Она же баронесса: надо вести себя с достоинством, а не плакать как девчонка. Когда Эдмунд догнал ее у нижних ступенек, от слез не осталось и следа.
– Ты обладаешь замечательной способностью говорить правильные слова так, что они воспринимаются как оскорбление, и, наоборот, обвинение в глупости из твоих уст звучит неожиданно нежно.
Он стоял к ней вполоборота, и она вдруг поняла почему: так можно незаметно увидеть, как собеседник действительно воспринял твои слова.
Вот хитрец!
– Ну и как, доволен?
– Тебя не проведешь!
– Да, в отличие от остальных, – усмехнулась Джейн. – Хавьер считает, что ты прямо как Байрон.

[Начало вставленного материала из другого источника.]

(* ===== verification/Queues.v ===== *)
(** * Queues: tg2sip/queue.h and libtgvoip/BlockingQueue.h

    [OptionalQueue] is the non-blocking event queue between the TDLib and
    pjsip threads and the gateway loop.  [BlockingQueue] hands audio frames
    between libtgvoip threads: a list, its capacity and a counting
    semaphore.  A critical section of a mutex is one step; the semaphore is
    not protected by the mutex, so acquiring it is a step of its own. *)

From Stdlib Require Import ZArith Lia.
From stdpp Require Import base tactics list numbers option.
From S2P Require Import Prelude Words.

(* ------------------------------------------------------------------ *)
Module OptionalQueue.

(** [std::queue<std::optional<T>>]. *)
Definition t (T : Type) : Type := list (option T).

Definition emplace {T} (value : option T) (q : t T) : t T := q ++ [value].

(** [pop()]: an empty queue and a stored [nullopt] both give [nullopt]. *)
Definition pop {T} (q : t T) : option T * t T :=
  match q with
  | [] => (None, [])
  | value :: q' => (value, q')
  end.

End OptionalQueue.

(* ------------------------------------------------------------------ *)
Module BlockingQueue.

Record t (T : Type) := mk {
  queue : list T;
  capacity : Z;
  semaphore : Z;             (** the value of the semaphore *)
  overflowCallback : bool;   (** a callback is set *)
}.
Arguments mk {T}.
Arguments queue {T}.
Arguments capacity {T}.
Arguments semaphore {T}.
Arguments overflowCallback {T}.

Section ops.
Context {T : Type}.
Implicit Types q : t T.

Definition ctor (cap : Z) : t T := mk [] cap 0 false.
Definition SetOverflowCallback q : t T := mk (queue q) (capacity q) (semaphore q) true.
Definition Size q : Z := u32 (zlen (queue q)).

(** The [while(queue.size()>capacity)] loop of [Put]: the queue that is
    left and the elements given to the callback; [None] is [abort()]. *)
Fixpoint drop_overflow (cap : Z) (cb : bool) (l : list T) : option (list T * list T) :=
  if cap <? zlen l then
    match l with
    | [] => None
    | x :: l' =>
        if cb then
          match drop_overflow cap cb l' with
          | Some (r, o) => Some (r, x :: o)
          | None => None
          end
        else None
    end
  else Some (l, []).

(** [Put(thing)]: the new state and the overflowed elements, in order. *)
Definition Put (thing : T) q : option (t T * list T) :=
  match drop_overflow (capacity q) (overflowCallback q) (queue q ++ [thing]) with
  | None => None
  | Some (l, o) =>
      let didOverflow := negb (length o =? 0)%nat in
      Some (mk l (capacity q) (if didOverflow then semaphore q else semaphore q + 1)
               (overflowCallback q), o)
  end.

(** [GetInternal()]; [None] is [front()] of an empty list. *)
Definition GetInternal q : option (T * t T) :=
  match queue q with
  | [] => None
  | x :: l => Some (x, mk l (capacity q) (semaphore q) (overflowCallback q))
  end.

(** [semaphore.Acquire()], where it does not block. *)
Definition Acquire q : option (t T) :=
  if 0 <? semaphore q then Some (mk (queue q) (capacity q) (semaphore q - 1) (overflowCallback q))
  else None.

(** Where a consumer thread is. *)
Inductive pc :=
| Idle
| Acquired       (** in [GetBlocking], past [Acquire], before the lock *)
| WantSem        (** in [Get], holding the lock, at [Acquire] *)
| HoldPop.       (** in [Get], holding the lock, at [GetInternal] *)

Record conc := mkconc {
  q_ : t T;
  locked : bool;        (** the mutex is held by a thread inside [Get] *)
  pcs : list pc;        (** the consumer threads *)
  got : list T;         (** history: elements returned to consumers, oldest first *)
  sent : list T;        (** history: elements put, oldest first *)
}.

(** The interleavings of any number of producers calling [Put] and the
    consumers calling [GetBlocking] and [Get]. *)
Inductive step : conc → conc → Prop :=
| step_Put c x q' o :
    locked c = false → Put x (q_ c) = Some (q', o) →
    step c (mkconc q' false (pcs c) (got c) (sent c ++ [x]))
| step_Acquire c i q' :
    pcs c !! i = Some Idle → Acquire (q_ c) = Some q' →
    step c (mkconc q' (locked c) (<[i := Acquired]> (pcs c)) (got c) (sent c))
| step_GetBlocking c i x q' :
    pcs c !! i = Some Acquired → locked c = false → GetInternal (q_ c) = Some (x, q') →
    step c (mkconc q' false (<[i := Idle]> (pcs c)) (got c ++ [x]) (sent c))
| step_Get_lock c i :
    pcs c !! i = Some Idle → locked c = false →
    step c (mkconc (q_ c) true
              (<[i := if 0 <? zlen (queue (q_ c)) then WantSem else HoldPop]> (pcs c)) (got c) (sent c))
| step_Get_Acquire c i q' :
    pcs c !! i = Some WantSem → Acquire (q_ c) = Some q' →
    step c (mkconc q' (locked c) (<[i := HoldPop]> (pcs c)) (got c) (sent c))
| step_Get_pop c i x q' :
    pcs c !! i = Some HoldPop → GetInternal (q_ c) = Some (x, q') →
    step c (mkconc q' false (<[i := Idle]> (pcs c)) (got c ++ [x]) (sent c)).

Definition start (cap : Z) (consumers : nat) : conc :=
  mkconc (SetOverflowCallback (ctor cap)) false (replicate consumers Idle) [] [].

(** The steps of consumers that only use [GetBlocking]. *)
Inductive step_b : conc → conc → Prop :=
| stepb_Put c x q' o :
    locked c = false → Put x (q_ c) = Some (q', o) →
    step_b c (mkconc q' false (pcs c) (got c) (sent c ++ [x]))
| stepb_Acquire c i q' :
    pcs c !! i = Some Idle → Acquire (q_ c) = Some q' →
    step_b c (mkconc q' (locked c) (<[i := Acquired]> (pcs c)) (got c) (sent c))
| stepb_GetBlocking c i x q' :
    pcs c !! i = Some Acquired → locked c = false → GetInternal (q_ c) = Some (x, q') →
    step_b c (mkconc q' false (<[i := Idle]> (pcs c)) (got c ++ [x]) (sent c)).

Definition is_acquired (p : pc) : Z := match p with Acquired => 1 | _ => 0 end.
Definition n_acquired (c : conc) : Z := zsum (is_acquired <$> pcs c).

(** What holds at every point of a program that only uses [Put] and
    [GetBlocking]. *)
Record inv (c : conc) : Prop := {
  inv_unlocked : locked c = false;
  inv_pcs : Forall (λ p, p = Idle ∨ p = Acquired) (pcs c);
  inv_sem : semaphore (q_ c) + n_acquired c = zlen (queue (q_ c));
  inv_pos : 0 ≤ semaphore (q_ c);
  inv_cap : zlen (queue (q_ c)) ≤ capacity (q_ c);
  inv_cb : overflowCallback (q_ c) = true;
  inv_fifo : sublist (got c ++ queue (q_ c)) (sent c);
}.
End ops.
Arguments conc : clear implicits.
End BlockingQueue.

(* ================================================================== *)
Section facts.
Import BlockingQueue.
Context {T : Type}.
Implicit Types (q : t T) (c : conc T).

(** With room for one element less, the loop keeps the queue, else it drops
    exactly the oldest element. *)
Lemma Put_spec x q :
  overflowCallback q = true → 0 ≤ capacity q → zlen (queue q) ≤ capacity q →
  Put x q = Some (if zlen (queue q) <? capacity q
                  then (mk (queue q ++ [x]) (capacity q) (semaphore q + 1) true, [])
                  else (mk (tail (queue q ++ [x])) (capacity q) (semaphore q) true,
                        take 1 (queue q ++ [x]))).
Proof.
  intros Hcb Hc Hlen. unfold Put. rewrite Hcb.
  destruct (queue q ++ [x]) as [|y l] eqn:E; [by destruct (queue q)|].
  pose proof (f_equal zlen E) as Hl. rewrite zlen_app, !zlen_cons, zlen_nil in Hl. simpl. rewrite zlen_cons.
  destruct (Z.ltb_spec (zlen (queue q)) (capacity q)).
  - destruct (Z.ltb_spec (capacity q) (1 + zlen l)); [lia|]. done.
  - destruct (Z.ltb_spec (capacity q) (1 + zlen l)); [|lia].
    replace (drop_overflow (capacity q) true l) with (Some (l, @nil T)); [done|].
    destruct l as [|z l]; simpl.
    { rewrite zlen_nil. destruct (Z.ltb_spec (capacity q) 0); [lia|done]. }
    destruct (Z.ltb_spec (capacity q) (zlen (z :: l))); [lia|done].
Qed.

Lemma zsum_acquired_insert (l : list pc) i p p' :
  l !! i = Some p →
  zsum (is_acquired <$> <[i:=p']> l) = zsum (is_acquired <$> l) - is_acquired p + is_acquired p'.
Proof.
  intros Hi. rewrite list_fmap_insert. apply zsum_insert. by rewrite list_lookup_fmap, Hi.
Qed.

Lemma acquired_nonneg (l : list pc) : 0 ≤ zsum (is_acquired <$> l).
Proof. apply zsum_nonneg, Forall_fmap, Forall_true. by intros []. Qed.

Lemma start_inv cap n : 0 ≤ cap → inv (start (T := T) cap n).
Proof.
  intros Hc. constructor; simpl; try done.
  - apply Forall_replicate. by left.
  - unfold n_acquired; simpl. change (0 + zsum (is_acquired <$> replicate n Idle) = 0).
    rewrite fmap_replicate, zsum_replicate. simpl. lia.
Qed.

Lemma step_b_inv c c' : step_b c c' → inv c → inv c'.
Proof.
  intros Hstep [Hl Hp Hs Hpos Hcap Hcb Hfifo].
  destruct Hstep as [c x q' o _ HP|c i q' Hi HA|c i x q' Hi _ HG].
  - pose proof (zlen_nonneg (queue (q_ c))).
    rewrite Put_spec in HP by (done || lia).
    destruct (Z.ltb_spec (zlen (queue (q_ c))) (capacity (q_ c))); simplify_eq.
    + constructor; simpl; try done.
      * unfold n_acquired in *; simpl. rewrite zlen_app, zlen_cons, zlen_nil. lia.
      * lia.
      * rewrite zlen_app, zlen_cons, zlen_nil. lia.
      * rewrite app_assoc. by apply sublist_app.
    + assert (zlen (tail (queue (q_ c) ++ [x])) = zlen (queue (q_ c))) as Htl.
      { destruct (queue (q_ c)); simpl; [done|]. rewrite zlen_app, !zlen_cons, zlen_nil. lia. }
      constructor; simpl; rewrite ?Htl; try done.
      transitivity (got c ++ queue (q_ c) ++ [x]).
      * apply sublist_app; [done|]. destruct (queue (q_ c)); simpl; [apply sublist_nil_l|].
        by apply sublist_cons.
      * rewrite app_assoc. by apply sublist_app.
  - unfold Acquire in HA. destruct (Z.ltb_spec 0 (semaphore (q_ c))); simplify_eq.
    constructor; simpl; try done.
    + apply Forall_insert; [done|by right].
    + unfold n_acquired in *; simpl. rewrite (zsum_acquired_insert _ _ Idle) by done. simpl. lia.
    + lia.
  - unfold GetInternal in HG. destruct (queue (q_ c)) as [|y l] eqn:E; simplify_eq.
    constructor; simpl; try done.
    + apply Forall_insert; [done|by left].
    + unfold n_acquired in *; simpl. rewrite (zsum_acquired_insert _ _ Acquired) by done.
      rewrite zlen_cons in Hs. simpl. lia.
    + rewrite zlen_cons in Hcap. lia.
    + by rewrite <- app_assoc.
Qed.

Lemma reach_b_inv cap n c : 0 ≤ cap → star step_b (start cap n) c → inv c.
Proof.
  intros Hc Hstar. eapply (star_invariant step_b inv); [apply step_b_inv|done|by apply start_inv].
Qed.

(** For any number of producer and consumer threads that use [Put] and
    [GetBlocking], in every interleaving: a consumer that got past the
    semaphore always finds an element, the number of permits plus the
    consumers about to take one equals the queue length (no lost wake-up),
    the queue never exceeds its capacity, and what consumers receive is a
    subsequence of what was put, in order. *)
Theorem blocking_queue_safe cap n c :
  0 ≤ cap → star step_b (start (T := T) cap n) c →
  (∀ i, pcs c !! i = Some Acquired → is_Some (GetInternal (q_ c))) ∧
  semaphore (q_ c) + n_acquired c = zlen (queue (q_ c)) ∧
  zlen (queue (q_ c)) ≤ capacity (q_ c) ∧
  sublist (got c) (sent c).
Proof.
  intros Hc Hstar. destruct (reach_b_inv cap n c Hc Hstar) as [Hl Hp Hs Hpos Hcap Hcb Hfifo].
  split_and!; [|done|done|].
  - intros i Hi. unfold GetInternal. destruct (queue (q_ c)) as [|x l]; [|by eexists].
    exfalso. pose proof (zsum_acquired_insert (pcs c) i Acquired Idle Hi) as Hz.
    pose proof (acquired_nonneg (<[i:=Idle]> (pcs c))). simpl in Hz.
    unfold n_acquired, zlen in *; simpl in Hs. lia.
  - transitivity (got c ++ queue (q_ c)); [|done]. by apply sublist_inserts_r.
Qed.
End facts.

Section deadlock.
Import BlockingQueue.

(** [Get] and [GetBlocking] do not mix: with one consumer past the
    semaphore of [GetBlocking], another consumer inside [Get] holds the
    mutex while it waits for a permit nobody can release any more.  The
    state below is reachable and no thread can take a step. *)
Theorem get_getblocking_deadlock :
  ∃ c : conc nat, star step (start 4 2) c ∧ ∀ c', ¬ step c c'.
Proof.
  exists (mkconc (mk [7%nat] 4 0 true) true [Acquired; WantSem] [] [7%nat]). split.
  - eapply star_step; [by eapply (step_Put _ 7%nat)|]. simpl.
    eapply star_step; [by eapply (step_Acquire _ 0)|]. simpl.
    eapply star_step; [by eapply (step_Get_lock _ 1)|]. simpl. constructor.
  - intros c' Hstep. inversion Hstep; simplify_eq/=.
    all: repeat match goal with
         | H : [_; _] !! ?i = Some _ |- _ => destruct i as [|[|]]; simplify_eq/=
         end.
Qed.
End deadlock.

Lemma blocking_queue_safe_witness :
  let c : BlockingQueue.conc nat :=
    BlockingQueue.mkconc (BlockingQueue.mk [7%nat] 4 0 true) false
      [BlockingQueue.Acquired] [] [7%nat] in
  (∀ i, BlockingQueue.pcs c !! i = Some BlockingQueue.Acquired →
        is_Some (BlockingQueue.GetInternal (BlockingQueue.q_ c))) ∧
  BlockingQueue.semaphore (BlockingQueue.q_ c) + BlockingQueue.n_acquired c
    = zlen (BlockingQueue.queue (BlockingQueue.q_ c)) ∧
  zlen (BlockingQueue.queue (BlockingQueue.q_ c)) ≤ BlockingQueue.capacity (BlockingQueue.q_ c) ∧
  sublist (BlockingQueue.got c) (BlockingQueue.sent c).
Proof.
  intros c. apply (blocking_queue_safe 4 1 c); [lia|].
  eapply star_step; [by eapply (BlockingQueue.stepb_Put _ 7%nat)|]. simpl.
  eapply star_step; [by eapply (BlockingQueue.stepb_Acquire _ 0)|]. simpl. constructor.
Defined.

– Я? Байрон? – изумился Эдмунд и покачал головой. – Я действительно болван, если это так.
– Вот в этом ты совершенно прав! Пожалуй, мне пора.
– Я провожу.
Молча они спускались по лестницам, пока не ступили на мраморный пол холла. Джейн вспомнила, каким серым он был до того, как здесь поселилась она, и вдруг подумала: из-за того, что столько лет жил в серости, Эдмунд не понимал, что все может быть по-другому.
– Знаешь, – вдруг сказал он мягко, когда Джейн начала надевать перчатки, – ты тоже ведешь себя нелепо.
– Я? Ни в коем случае! – Она вздернула подбородок.
– Да-да! – Эдмунд поднял руку, словно хотел коснуться ее лица, но не решился и опустил. – Если ты настолько уверена в себе, почему же тогда оставила меня?